From the beginning of July, Vodafone UK is dropping the price of their Mobile Broadband service to £25 a month or a ‘designed to get you to take the monthly offer,’ £8.50 for 24 hours.
There’s also a new feature that gives the ability to continue data connections, while you’re in select European countries for £8.50 for 24 hours.
All of these prices exclude VAT.
They are pitching it as a real alternative to fixed-line broadband and Wi-Fi.
As with a number of landline broadband offerings, Vodafone has transfer caps to their service – 3GB per month, 500MB for the 24 hour service and 50MB while roaming abroad.
If you’re a big, hairy business traveller, trotting the globe, there’s the Mobile Broadband Travel service available. It’s a wallet-busting £95/month, but does give up to 200MB of data on any network where Vodafone UK has a data roaming agreement – double the previous data allowance.
Recommended by Digital-Lifestyles
We are _HUGE_ fans of the 3G (2.5G when 3G not available) service and it’s has saved our bacon many a time, giving access when there’s not been any Wi-Fi around. The Vodafone service has given us the ability to report live from events in many part of the country.
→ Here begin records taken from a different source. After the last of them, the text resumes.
(* ===== verification/Json.v ===== *)
(** * JSON frames

    The values [json.loads] produces, and the dynamic checks the code makes on
    them.  A frame is a dict with string keys. *)

From S2P Require Import Prelude PyDict.
From Stdlib Require Import Floats.SpecFloat.

Inductive json :=
| JNull
| JBool (b : bool)
| JInt (n : Z)
| JFloat (f : spec_float)
| JStr (s : pystr)
| JArr (l : list json)
| JObj (d : list (list Z * json)).

Abbreviation frame := (list (list Z * json)) (only parsing).

(** [frame.get(k)] *)
Definition jget (k : string) (f : frame) : json := default JNull (dict_get (str k) f).

(** [k in frame] *)
Definition jhas (k : string) (f : frame) : bool := bool_decide (is_Some (dict_get (str k) f)).

(** [isinstance(v, int)]: [bool] is a subclass of [int]. *)
Definition as_int (v : json) : option Z :=
  match v with
  | JInt n => Some n
  | JBool b => Some (if b then 1 else 0)
  | _ => None
  end.

Definition is_jbool (v : json) : bool := match v with JBool _ => true | _ => false end.
Definition is_null (v : json) : bool := match v with JNull => true | _ => false end.

Definition as_str (v : json) : option pystr := match v with JStr s => Some s | _ => None end.

(** [bool(v)] *)
Definition truthy (v : json) : bool :=
  match v with
  | JNull => false
  | JBool b => b
  | JInt n => negb (n =? 0)
  | JFloat f => match f with S754_zero _ => false | _ => true end
  | JStr s => negb (bool_decide (s = []))
  | JArr l => match l with [] => false | _ => true end
  | JObj d => match d with [] => false | _ => true end
  end.

(** [v is True], [v is False] *)
Definition is_true (v : json) : bool := match v with JBool b => b | _ => false end.
Definition is_false (v : json) : bool := match v with JBool b => negb b | _ => false end.

(** The object a frame's field holds. *)
Definition opt_json (o : option json) : json := default JNull o.
Definition jopt_str (o : option pystr) : json := match o with Some s => JStr s | None => JNull end.

(** [a == b] on a float and an integer: exact. *)
Definition float_eq_int (f : spec_float) (n : Z) : bool :=
  match f with
  | S754_zero _ => n =? 0
  | S754_finite s m e =>
      let m := if s then Zneg m else Zpos m in
      if 0 <=? e then m * 2 ^ e =? n else m =? n * 2 ^ (- e)
  | _ => false
  end.

(** [a == b] on JSON values: booleans are integers, dicts are unordered. *)
Fixpoint py_eq (a b : json) {struct a} : bool :=
  match a, b with
  | JNull, JNull => true
  | JStr s, JStr t => bool_decide (s = t)
  | JArr l, JArr r =>
      (fix all2 (l r : list json) : bool :=
         match l, r with
         | [], [] => true
         | x :: l, y :: r => py_eq x y && all2 l r
         | _, _ => false
         end) l r
  | JObj d, JObj e =>
      (length d =? length e)%nat &&
      (fix sub (d : list (list Z * json)) : bool :=
         match d with
         | [] => true
         | (k, x) :: d => match dict_get k e with Some y => py_eq x y | None => false end && sub d
         end) d
  | JFloat f, JFloat g => SFeqb f g
  | JFloat f, _ => match as_int b with Some n => float_eq_int f n | None => false end
  | _, JFloat g => match as_int a with Some n => float_eq_int g n | None => false end
  | _, _ => match as_int a, as_int b with Some m, Some n => m =? n | _, _ => false end
  end.

(** [frame.get(k, d)] *)
Definition jget_or (k : string) (d : json) (f : frame) : json := default d (dict_get (str k) f).

(** [v == "..."] and [v in ("...", ...)] against a string. *)
Definition jis (s : string) (v : json) : bool := match v with JStr t => bool_decide (t = str s) | _ => false end.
As regular readers will know, it’s very rare that we recommend products, so this must be special. Having this service is like tasting the future, where connectivity will be available to you at any time.
The great thing is that it’s not just a PC offering. PC users can use the data card, but Mac users can use the most pleasant USB modem.
It has a theoretical top speed of 3.3MBps on HSDPA, although we’ve never reached that. The speeds we normally achieve are highly respectable, even access from a speeding train is reasonable.
The only things that has put us off recommending it to you dear reader has been the previously frightening price. The recent announcement brings it closer to the point of being payable by individuals, where previously it’s only been realistic when business have been paying the bill.
Vodafone introduced their 3G service in the UK in 2004 by leading it with data services aimed at business users – before offering voice services. Prices then were remarkably high.